Binsfeld

Rückbau der letzten Niederspannungsfreileitungen

Die Firma Elektrobau Bellinger baut die letzten Dachständer und Niederspannungs-Stromleitungen im Ortsnetz von Binsfeld ab. Ein Stück Dorfromantik geht damit zu Ende, denn das Zwitschern der Rauchschwalben auf den Stromleitungen gehört nun der Vergangenheit an.
Foto: Ernst Schneider | Die Firma Elektrobau Bellinger baut die letzten Dachständer und Niederspannungs-Stromleitungen im Ortsnetz von Binsfeld ab.

Die "Bayernwerk Netz GmbH" plant den vollständigen Rückbau der Niederspannungsfreileitung in Binsfeld. Die Verkabelung der Ortschaft ist seit längerem abgeschlossen. In der Zwischenzeit sind auch alle Haushalte so an das Stromnetz angebunden, dass die Freileitungen für die Versorgung der Kunden nicht mehr erforderlich sind und ein Rückbau der verbliebenen zwölf Dachständer mit den dazugehörigen Freileitungen, durch die Firma "Elektrobau Bellinger" in der "Retzstadter Straße" und in der "Schulgasse" erfolgen kann. Mit den entsprechenden Arbeiten hat die Firma "Belinger" am vergangenen Mittwoch begonnen.

Christian Martens und Matthias Schneider von der Bayernwerk Netz GmbH teilten auf Anfrage mit, dass der Rückbau der Freileitung und die Verkabelung des Niederspannungsnetzes der regionalen Versorgungssicherheit dienen. Kabelleitungen seien weniger störanfällig als Freileitungen. Zudem würde sich dadurch der Instandhaltungsaufwand für das Bayernwerk als Netzbetreiber verringern und die regelmäßig erforderlichen Prüfungen zur Sicherstellung der Verkehrssicherheit der einzelnen Dachständer somit entfallen.

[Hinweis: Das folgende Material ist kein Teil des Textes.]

Definition update (inp : FrameInput) : Act SimApp unit :=
  match inputState inp with
  | Some i =>
      on_scene (modify (update_buttons i)) ;;
      modify (set_rightHandPose (toGlm (rightPose inp))) ;;
      modify (set_triggerPose (toGlm_vec (Position (rightPose inp)))) ;;
      on_scene (modify (update_cube i))
  | None => ret tt
  end ;;
  on_scene SimScene_update.

(** ** SimApp::offscreenRender, renderScene, currentEye *)

Definition set_col3 (m : mat4) (c : vec4) : mat4 :=
  mkMat4 (col0 m) (col1 m) (col2 m) c.

Definition offscreenRender (projection headPose : mat4) (_fbo : Z) (vp : ovrRecti)
    (eyePos : vec3) : Act SimApp unit :=
  emit (call_offscreenRender projection headPose _fbo vp eyePos) ;;
  a <- get ;;
  if rightHandTriggerPressed (simScene a) then
    let no_rot := mat4_diag 1 in
    no_rot <-
      (if (getTrackingState a =? 0)%Z then
         modify (set_lastRightHand (rightHandPose a)) ;;
         ret (set_col3 no_rot (col3 (rightHandPose a)))
       else
         ret (set_col3 no_rot (col3 (lastRightHand a)))) ;;
    let adjustedEyePose :=
      mkVec3 (v4x (col3 no_rot)) (v4y (col3 no_rot)) (v4z (col3 no_rot)) in
    let adjustedEyePose :=
      mkVec3 (v3x adjustedEyePose + getDefaultIOD a (curEyeIdx (simScene a)))
             (v3y adjustedEyePose) (v3z adjustedEyePose) in
    on_scene (preRender projection (inverse no_rot) _fbo vp adjustedEyePose)
  else
    on_scene (preRender projection (inverse headPose) _fbo vp eyePos).

Definition renderScene (projection headPose : mat4) (eyePos : vec3) : Act SimApp unit :=
  emit (call_renderScene projection headPose eyePos) ;;
  on_scene (render projection (inverse headPose) eyePos).

Definition currentEye (eye : ovrEyeType) : Act SimApp unit :=
  emit (call_currentEye eye) ;;
  match eye with
  | ovrEye_Left => on_scene (SimScene_currentEye 0%Z)
  | ovrEye_Right => on_scene (SimScene_currentEye 1%Z)
  end.

(** ** RiftApp::draw *)

(** The eye offsets passed to [ovr_GetEyePoses]: the runtime's offsets with
    the x components replaced by the clamped, IOD-adjusted values. *)
Definition renderEyeOffset (a : SimApp) : PerEye ovrVector3f :=
  let o0 := atLeft (HmdToEyeOffset a) in
  let o1 := atRight (HmdToEyeOffset a) in
  mkPerEye
    (mkOvrVector3f
       (Rmin (Rmax (atLeft (defaultHmdToEyeOffset a) - getIOD a / 2) (- (3 / 10))) 0)
       (ovy o0) (ovz o0))
    (mkOvrVector3f
       (Rmin (Rmax (atRight (defaultHmdToEyeOffset a) + getIOD a / 2) 0) (3 / 10))
       (ovy o1) (ovz o1)).

Definition set_Position (p : ovrPosef) (v : ovrVector3f) : ovrPosef :=
  mkOvrPosef (Orientation p) v.

(** The pose bookkeeping that opens the body of the [for_each_eye] lambda:
    the assignments to [lastEye], [initLastEye] and [renderEye]. *)
Definition resolve_eye (eyePoses : PerEye ovrPosef) (eye : ovrEyeType) (a : SimApp)
  : SimApp :=
  let a :=
    if negb (at_eye (initLastEye a) eye) then
      set_initLastEye (set_eye (initLastEye a) eye true)
        (set_lastEye (set_eye (lastEye a) eye (at_eye eyePoses eye)) a)
    else a in
  let a := set_renderEye (set_eye (renderEye a) eye (at_eye (lastEye a) eye)) a in
  let a :=
    if (getTrackingState a =? 0)%Z then
      set_renderEye
        (set_eye (renderEye a) eye
           (set_Position (at_eye (renderEye a) eye) (Position (at_eye eyePoses eye))))
        a
    else a in
  set_lastEye (set_eye (lastEye a) eye (at_eye (renderEye a) eye)) a.

(** The body of the [for_each_eye] lambda. *)
Definition draw_eye (eyePoses : PerEye ovrPosef) (eye : ovrEyeType) : Act SimApp unit :=
  modify (resolve_eye eyePoses eye) ;;
  currentEye eye ;;
  a <- get ;;
  let vp := at_eye (Viewport a) eye in
  emit (glViewport (Pos_x vp) (Pos_y vp) (Size_w vp) (Size_h vp)) ;;
  modify (fun a => set_RenderPose (set_eye (RenderPose a) eye (at_eye eyePoses eye)) a) ;;
  a <- get ;;
  let eyePos := toGlm_vec (Position (at_eye (renderEye a) eye)) in
  offscreenRender (at_eye (_eyeProjections a) eye) (toGlm (at_eye (renderEye a) eye))
                  (_fbo a) vp eyePos ;;
  let origEyePos := toGlm_vec (Position (at_eye eyePoses eye)) in
  renderScene (at_eye (_eyeProjections a) eye) (toGlm (at_eye eyePoses eye)) origEyePos.

Definition draw (inp : FrameInput) : Act SimApp unit :=
  a <- get ;;
  emit (ovr_GetEyePoses (renderEyeOffset a)) ;;
  emit (glBindFramebuffer GL_DRAW_FRAMEBUFFER (_fbo a)) ;;
  emit (glFramebufferTexture2D GL_DRAW_FRAMEBUFFER (curTexId inp)) ;;
  emit glClear ;;
  draw_eye (eyePoses inp) ovrEye_Left ;;
  draw_eye (eyePoses inp) ovrEye_Right ;;
  emit (glFramebufferTexture2D GL_DRAW_FRAMEBUFFER 0%Z) ;;
  emit (glBindFramebuffer GL_DRAW_FRAMEBUFFER 0%Z) ;;
  emit ovr_CommitTextureSwapChain ;;
  emit ovr_SubmitFrame ;;
  emit (glBindFramebuffer GL_READ_FRAMEBUFFER (_mirrorFbo a)) ;;
  emit (glFramebufferTexture2D GL_READ_FRAMEBUFFER (mirrorTextureId inp)) ;;
  emit glBlitFramebuffer ;;
  emit (glBindFramebuffer GL_READ_FRAMEBUFFER 0%Z).

(** ** GlfwApp::run: one iteration of the loop, and a run of iterations *)

Definition frame (inp : FrameInput) : Act SimApp unit :=
  update inp ;; draw inp.

(** The states after each frame and the calls each frame recorded. *)
Fixpoint run (inps : list FrameInput) (a : SimApp) : list (SimApp * list event) :=
  match inps with
  | [] => []
  | inp :: rest =>
      let r := frame inp a in
      (state_of r, trace_of r) :: run rest (state_of r)
  end.

End App.
(* ================================================================== *)
(** * Cave::loadPPM                                                   *)
(* ================================================================== *)

(** The C library calls of [loadPPM] over a file given as the list of its
    bytes.  A [char] buffer is either indeterminate (declared and never
    written) or holds the bytes some call stored in it.  [int] is 32 bits
    wide; an operation the language leaves undefined is reported as such
    rather than given a value. *)
Module Ppm.
Local Open Scope Z_scope.

Definition BUFSIZE : nat := 128.
Definition INT_MAX : Z := 2147483647.
Definition INT_MIN : Z := -2147483648.

(** What is outside the program: the files [fopen] finds, by name, and the
    number of bytes [new] can still provide. *)
Record Env : Type := mkEnv {
  files : string -> option (list ascii);
  heap : Z
}.

(** How a call of [loadPPM] ends. *)
Inductive Outcome : Type :=
| Returned (rawData : option (list ascii)) (width height : Z) (log : list string)
| Throws
| Hangs
| Undefined.

Definition fopen (env : Env) (filename : string) : option (list ascii) :=
  files env filename.

Definition newline : ascii := "010"%char.
Definition NUL : ascii := "000"%char.

(** [fgets]: at most [n] bytes, stopping after a newline. *)
Fixpoint fgets_chars (n : nat) (fp : list ascii) : list ascii * list ascii :=
  match n, fp with
  | O, _ => ([], fp)
  | _, [] => ([], [])
  | S n', c :: fp' =>
      if Ascii.eqb c newline then ([c], fp')
      else let (l, r) := fgets_chars n' fp' in (c :: l, r)
  end.

(** [fgets(buf, size, fp)]: at end of file nothing is stored and the buffer
    keeps what it held; otherwise up to [size - 1] bytes are stored.  The
    result is the buffer and the rest of the file. *)
Definition fgets (buf : option (list ascii)) (size : nat) (fp : list ascii)
  : option (list ascii) * list ascii :=
  match fp with
  | [] => (buf, [])
  | _ => let (l, r) := fgets_chars (size - 1) fp in (Some l, r)
  end.

(** [buf[0]]: the first byte stored, the terminator for an empty line. *)
Definition first_char (buf : list ascii) : ascii :=
  match buf with
  | c :: _ => c
  | [] => NUL
  end.

(** The string a buffer holds for the string functions: up to the first
    zero byte. *)
Fixpoint cstr (buf : list ascii) : list ascii :=
  match buf with
  | [] => []
  | c :: l => if Ascii.eqb c NUL then [] else c :: cstr l
  end.

Inductive Loop : Type :=
| LoopDone (buf : list ascii) (fp : list ascii)
| LoopHangs
| LoopUndefined.

(** [do { fgets(buf[0], BUFSIZE, fp); } while (buf[0][0] == '#');]
    Every turn that is not at the end of the file consumes a byte, so
    [fuel] beyond the length of the file is never used up.  At the end of
    the file the buffer no longer changes: the loop is left, or never. *)
Fixpoint skip_comments (fuel : nat) (buf : option (list ascii)) (fp : list ascii)
  : Loop :=
  match fp with
  | [] =>
      match buf with
      | None => LoopUndefined
      | Some b => if Ascii.eqb (first_char b) "#"%char then LoopHangs else LoopDone b []
      end
  | _ =>
      match fgets buf BUFSIZE fp with
      | (Some b, fp') =>
          if Ascii.eqb (first_char b) "#"%char then
            match fuel with
            | O => LoopHangs
            | S fuel' => skip_comments fuel' (Some b) fp'
            end
          else LoopDone b fp'
      | (None, _) => LoopUndefined
      end
  end.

Einschränkungen für Vögel?

Im Auftrag "der Bayernwerk Netz GmbH" hat der örtliche Partner, die Firma Elektrobau Bellinger, kürzlich eine Vorabinformation zur Vorbereitung und Terminabstimmung an alle betroffenen Haushalte in Binsfeld verschickt. Die Bayernwerk Netz GmbH verbindet dies mit der Hoffnung, dass der Rückbau dieser letzten zwölf Dachständer im Ort und der für die Stromversorgung nicht mehr benötigen Leitung demnächst abgeschlossen werden kann.

Mit dem Problem konfrontiert, dass durch diese Maßnahme auch die letzten Sitz- und Ruhemöglichkeiten der Rauchschwalben im Ort verschwinden, sagten  Martens und Schneider, dass es für die "Bayernwerk Netz" selbstverständlich sei, bei technischen Maßnahmen und Eingriffen in die Natur stets auf eine größtmögliche Tier- und Umweltverträglichkeit zu achten. Der Netzbetreiber schaffe in vielen Fällen bei "Anpassungen" einen ökologischen Ausgleich und unterstütze im gesamten Netzgebiet nachhaltiges Ökologie-Engagement, sieht aber im Falle des Rückbaues der Freileitungen in Binsfeld keine besonderen Einschränkungen oder zusätzliche Gefährdung der Vögel.

Auf Dächern, Bäumen oder am Boden würden die Rauchschwalben auch künftig ausreichend Sitzgelegenheiten finden. Auf das Nahrungsangebot für die Vögel und die Wahlmöglichkeit der Brutplätze habe der Rückbau der Leitung keinen Einfluss.

Beide betonten, dass bei der Ausführung der Arbeiten die Monteure natürlich auf den Schutz der Nist- und Brutgewohnheiten achten. Ferner gaben sie den Ratschlag, dass man mit einer Alternative zu den Stromleitungen abhelfen könne. Einer der Ratschläge als Alternative zu den Stromleitungen als Sitzangebot ist beispielsweise der vom Naturschutzbund Deutschland stammende Vorschlag, dass man im Garten oder zwischen zwei Gebäuden eine Wäscheleine spannen könne.